The guy looked at her. “Me too,” he said after a while. “But also feel the young women in this neighbourhood seem to laugh at that I am naive enough - or something - to find it in me to be a guy who would have cared to care about morals and stuff.”

“Then what do you mean that I am not the only one that you could imagine hanging out with among the girls around here?!”

“I mean that I simply imagine them to be for real about morals and stuff.”

“What do you mean you simply imagine that!? I mean couldn't they be what you should realize that you aught to avoid them?! They could be even meaner in the long run if you don't! That's what I feel!” she burst out.

He sighed. “No! I hate to imagine everybody to simply be faking that they are into morals just for the sake of pretending they aren't for real about finding it in themselves to care for immorality and so!”

She seemed disturbed by this. After a while she looked deeply into his eyes and said: “You don't know what they can do to someone who is naive with them!”

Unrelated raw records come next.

(* ===== verification/AtfCert.v ===== *)
(** X.509 certificates as the trusted firmware parses them
    ([A/drivers/auth/mbedtls/mbedtls_x509_parser.c]), with the part of the
    ASN.1 decoder it calls ([mbedtls-2.18.0/library/asn1parse.c], [oid.c]).

    A certificate is the list of its bytes, a pointer into it the offset; a
    read outside the list is [Undef].  The functions of the decoder take the
    pointer and the length by reference: they answer the code and what both
    are afterwards, on errors too, since [get_ext] goes on after an error. *)

From stdpp Require Import base numbers list option strings pretty.
From Stdlib Require Import ZArith Lia.
From S2P Require Import Prelude.

(** ** Runs without a state *)

Definition obind {A B} (m : outcome A) (k : A -> outcome B) : outcome B :=
  match m with Done a => k a | Undef => Undef | OutOfFuel => OutOfFuel end.

Notation "'ask!' x ':=' m 'in' k" := (obind m (fun x => k))
  (at level 10, x binder, m at level 100, k at level 200,
   format "'[v' 'ask!'  x  ':='  m  'in' '/' k ']'") : ecnt_scope.

Definition of_option {A} (o : option A) : outcome A := match o with Some a => Done a | None => Undef end.

(** ** [asn1parse.c] *)

Definition ERR_OUT_OF_DATA : Z := -0x60.
Definition ERR_UNEXPECTED_TAG : Z := -0x62.
Definition ERR_INVALID_LENGTH : Z := -0x64.
Definition ERR_LENGTH_MISMATCH : Z := -0x66.
Definition ERR_INVALID_DATA : Z := -0x68.

Definition ASN1_BOOLEAN : Z := 0x01.
Definition ASN1_INTEGER : Z := 0x02.
Definition ASN1_BIT_STRING : Z := 0x03.
Definition ASN1_OCTET_STRING : Z := 0x04.
Definition ASN1_OID : Z := 0x06.
Definition ASN1_SEQUENCE : Z := 0x30.     (* constructed *)
Definition ASN1_CONTEXT (n : Z) : Z := Z.lor 0xA0 n.

(** [mbedtls_asn1_buf] *)
Record asn1_buf := Buf { ab_tag : Z; ab_p : Z; ab_len : Z }.
Definition no_buf : asn1_buf := Buf 0 0 0.

Section asn1.
Context (b : list Z).

Definition byte_at (p : Z) : outcome Z := of_option (znth b p).

(** The code, [*p] and [*len]. *)
Definition asn1_result : Type := Z * Z * Z.

Definition asn1_len_check (p en len : Z) : asn1_result :=
  if en - p <? len then (ERR_OUT_OF_DATA, p, len) else (0, p, len).

(** [k] bytes of length behind the first one. *)
Fixpoint asn1_len_bytes (k : nat) (p acc : Z) : outcome Z :=
  match k with
  | O => Done acc
  | S k' => ask! c := byte_at p in asn1_len_bytes k' (p + 1) (Z.lor (Z.shiftl acc 8) c)
  end.

Definition mbedtls_asn1_get_len (p en len : Z) : outcome asn1_result :=
  if en - p <? 1 then Done (ERR_OUT_OF_DATA, p, len)
  else
    ask! c := byte_at p in
    if Z.land c 0x80 =? 0 then Done (asn1_len_check (p + 1) en c)
    else
      let k := Z.land c 0x7F in
      if (1 <=? k) && (k <=? 4) then
        if en - p <? k + 1 then Done (ERR_OUT_OF_DATA, p, len)
        else
          ask! len := asn1_len_bytes (Z.to_nat k) (p + 1) 0 in
          Done (asn1_len_check (p + k + 1) en len)
      else Done (ERR_INVALID_LENGTH, p, len).

Definition mbedtls_asn1_get_tag (p en len tag : Z) : outcome asn1_result :=
  if en - p <? 1 then Done (ERR_OUT_OF_DATA, p, len)
  else
    ask! c := byte_at p in
    if negb (c =? tag) then Done (ERR_UNEXPECTED_TAG, p, len)
    else mbedtls_asn1_get_len (p + 1) en len.

(** The code and [*p]; the value is not used. *)
Definition mbedtls_asn1_get_bool (p en : Z) : outcome (Z * Z) :=
  ask! r := mbedtls_asn1_get_tag p en 0 ASN1_BOOLEAN in
  let '(ret, p, len) := r in
  if negb (ret =? 0) then Done (ret, p)
  else if negb (len =? 1) then Done (ERR_INVALID_LENGTH, p)
  else ask! _ := byte_at p in Done (0, p + 1).

(** The code, [*p], [*alg] and [*params]. *)
Definition mbedtls_asn1_get_alg (p en : Z) (alg params : asn1_buf) : outcome (Z * Z * asn1_buf * asn1_buf) :=
  ask! r := mbedtls_asn1_get_tag p en 0 ASN1_SEQUENCE in
  let '(ret, p, len) := r in
  if negb (ret =? 0) then Done (ret, p, alg, params)
  else if en - p <? 1 then Done (ERR_OUT_OF_DATA, p, alg, params)
  else
    ask! t := byte_at p in
    let en := p + len in
    ask! r := mbedtls_asn1_get_tag p en (ab_len alg) ASN1_OID in
    let '(ret, p, len) := r in
    if negb (ret =? 0) then Done (ret, p, Buf t (ab_p alg) len, params)
    else
      let alg := Buf t p len in
      let p := p + len in
      if p =? en then Done (0, p, alg, no_buf)
      else
        ask! t := byte_at p in
        ask! r := mbedtls_asn1_get_len (p + 1) en (ab_len params) in
        let '(ret, p, len) := r in
        if negb (ret =? 0) then Done (ret, p, alg, Buf t (ab_p params) len)
        else
          let params := Buf t p len in
          let p := p + len in
          Done (if negb (p =? en) then ERR_LENGTH_MISMATCH else 0, p, alg, params).

(** The code, [*p] and [*len]. *)
Definition mbedtls_asn1_get_bitstring_null (p en : Z) : outcome asn1_result :=
  ask! r := mbedtls_asn1_get_tag p en 0 ASN1_BIT_STRING in
  let '(ret, p, len) := r in
  if negb (ret =? 0) then Done (ret, p, len)
  else if len <? 2 then Done (ERR_INVALID_DATA, p, len - 1)
  else
    ask! c := byte_at p in
    Done (if negb (c =? 0) then ERR_INVALID_DATA else 0, p + 1, len - 1).

(** ** [oid.c] *)

Definition ERR_OID_BUF_TOO_SMALL : Z := -0xB.

(** [mbedtls_snprintf(p, n, "...")] of the text [t] to the end of [out]: [None]
    when the buffer of [size] bytes is too small. *)
Definition oid_append (size : Z) (out t : string) : option string :=
  if size - Z.of_nat (String.length out) <=? Z.of_nat (String.length t) then None else Some (out +:+ t)%string.

(** "%d" of an [unsigned int]. *)
Definition show_int (v : Z) : string := pretty (s32 v).

Fixpoint oid_arcs (n : nat) (p value size : Z) (out : string) : outcome (option string) :=
  match n with
  | O => Done (Some out)
  | S n' =>
      if negb (Z.shiftr (u32 (Z.shiftl value 7)) 7 =? value) then Done None
      else
        ask! c := byte_at p in
        let value := u32 (u32 (Z.shiftl value 7) + Z.land c 0x7F) in
        if Z.land c 0x80 =? 0 then
          match oid_append size out ("." +:+ show_int value)%string with
          | Some out => oid_arcs n' (p + 1) 0 size out
          | None => Done None
          end
        else oid_arcs n' (p + 1) value size out
  end.

(** The code and what [buf] holds; [buf] is what it held before, [None] when it
    was never written.  An identifier of no bytes writes nothing, and an
    identifier that does not fit leaves what nobody reads. *)
Definition mbedtls_oid_get_numeric_string (buf : option string) (size : Z) (oid : asn1_buf) : outcome (Z * option string) :=
  if 0 <? ab_len oid then
    ask! c := byte_at (ab_p oid) in
    match oid_append size "" (show_int (c / 40) +:+ "." +:+ show_int (c mod 40))%string with
    | None => Done (ERR_OID_BUF_TOO_SMALL, None)
    | Some out =>
        ask! r := oid_arcs (Z.to_nat (ab_len oid - 1)) (ab_p oid + 1) 0 size out in
        Done (match r with Some out => (Z.of_nat (String.length out), Some out) | None => (ERR_OID_BUF_TOO_SMALL, None) end)
    end
  else Done (0, buf).
End asn1.

(** ** [mbedtls_x509_parser.c] *)

Definition IMG_PARSER_OK : Z := 0.
Definition IMG_PARSER_ERR : Z := 1.
Definition IMG_PARSER_ERR_FORMAT : Z := 2.
Definition IMG_PARSER_ERR_NOT_FOUND : Z := 3.
Definition MAX_OID_STR_LEN : Z := 64.

(** The static variables. *)
Record crt := Crt { tbs : asn1_buf; v3_ext : asn1_buf; pk : asn1_buf; sig_alg : asn1_buf; signature : asn1_buf }.
Definition no_crt : crt := Crt no_buf no_buf no_buf no_buf no_buf.

Definition set_tbs v c := Crt v (v3_ext c) (pk c) (sig_alg c) (signature c).
Definition set_v3_ext v c := Crt (tbs c) v (pk c) (sig_alg c) (signature c).
Definition set_pk v c := Crt (tbs c) (v3_ext c) v (sig_alg c) (signature c).
Definition set_sig_alg v c := Crt (tbs c) (v3_ext c) (pk c) v (signature c).
Definition set_signature v c := Crt (tbs c) (v3_ext c) (pk c) (sig_alg c) v.

(** A step of [cert_parse]; [None]: the function returns
    [IMG_PARSER_ERR_FORMAT]. *)
Definition parse (A : Type) : Type := M crt (option A).
Definition try_bind {A B} (m : parse A) (k : A -> parse B) : parse B :=
  let! o := m in match o with Some a => k a | None => ret None end.
Notation "'try!' x ':=' m 'in' k" := (try_bind m (fun x => k))
  (at level 10, x binder, m at level 100, k at level 200,
   format "'[v' 'try!'  x  ':='  m  'in' '/' k ']'") : ecnt_scope.
Definition format_error {A} : parse A := ret None.
Definition go_on {A} (a : A) : parse A := ret (Some a).
Definition lift_outcome {S A} (o : outcome A) : M S A := fun s =>
  match o with Done a => Done (a, s) | Undef => Undef | OutOfFuel => OutOfFuel end.
Definition set_static (f : crt -> crt) : parse unit := do! modify f in go_on tt.

Section x509.
Context (b : list Z).

(** An element with the tag [tag]: where its contents start, and their length. *)
Definition element (p en tag : Z) : parse (Z * Z) :=
  let! r := lift_outcome (mbedtls_asn1_get_tag b p en 0 tag) in
  let '(ret, p, len) := r in
  if negb (ret =? 0) then format_error else go_on (p, len).

(** The same for an element that may be missing: the pointer behind it. *)
Definition optional_element (p en tag : Z) : parse Z :=
  let! r := lift_outcome (mbedtls_asn1_get_tag b p en 0 tag) in
  let '(ret, p, len) := r in
  if negb (ret =? 0) then if negb (ret =? ERR_UNEXPECTED_TAG) then format_error else go_on p
  else go_on (p + len).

He stared at her for a while. “I imagine they can't take it for granted that they are good enough people to be into trying to be good all the time! But I cannot say to myself that they are completely evil, unless they are clearly into pretending to be simply about ways of being clear minded about having lust for evils that one cannot say to oneself that anyone has a right to do.”

“Do you mean that they seem to be good just because they don't pretend all the time to be satanists or something?!”

“Yeah! That's sort of what I mean!” he said rather solemnly. “But I do mean to say that I also am into believing that they are satanists even without there being any proof for that!”

The girl looked a little bit uneasy about this. “I feel they are into sort of being into satan! I feel they are into him in the sense that they are into evil in the first place! It is evil to pretend as though they are rather good people when one knows that they don't care for either men nor other women in any sort of real sense!”

“I can't suppose they don't really care for one another,” he said, with an attempted air of apprehension. After a short silence he added: “Also, I don't think I'm into pretending they're as evil as the men they hang out with!”

The girl looked at him as if she had just seen a ghost. At first she said nothing. Then she slowly began to say that she was into something that she didn't realize they seemed to be too innocent to do to her.

But he looked as if there was nothing real about what she was telling him.

Then she continued by saying that they actually pretended to be for real about men around here. But instead they actually harassed other women, as long as they weren't part of “the type of attitude,” she said “that seemed to lure about them - or at least I find them to be full of that real evil attitude!”

“I feel that they are not into men and thereby they are evil enough not to try to realize what is evil and what isn't! It is not up to me to decide, of course, what is and what isn't - I don't mean that! But still i can find it in me that as a man I can find it in me to know something about when things start to really be evil, and then I have to care about it, unless I'm a bad man. But with you and other girls and women around here, it is as if they never had any man around them, except for in a sense their family and perhaps one or two others. Thereby I feel they are not imbecile but evil but not in the sense that you put it when you say they're into the devil - even sort of!”

As I listen to this I start to realize that it's not imbecile to realize one is bad, but that it's also not imbecile to realize it too little to take for granted that one must be punished - unless God somehow fixes one a punishment just the same! As I keep on thinking about this, I find the two people before me to be rather imbecile, the two of them, apart from the fact that they are both into God in the not so imbecile sense that they are mature enough to care about what He has to say about morals.

While I ponder upon this, I find that the two people before me rise and leave. They are not talking any more about good and evil, nor rights and wrongs. Instead they are talking about going home to her place or his, and they somehow seem too trustworthy to be viewed as the kinds of people that God punishes for their attitudes about seeing more of each other.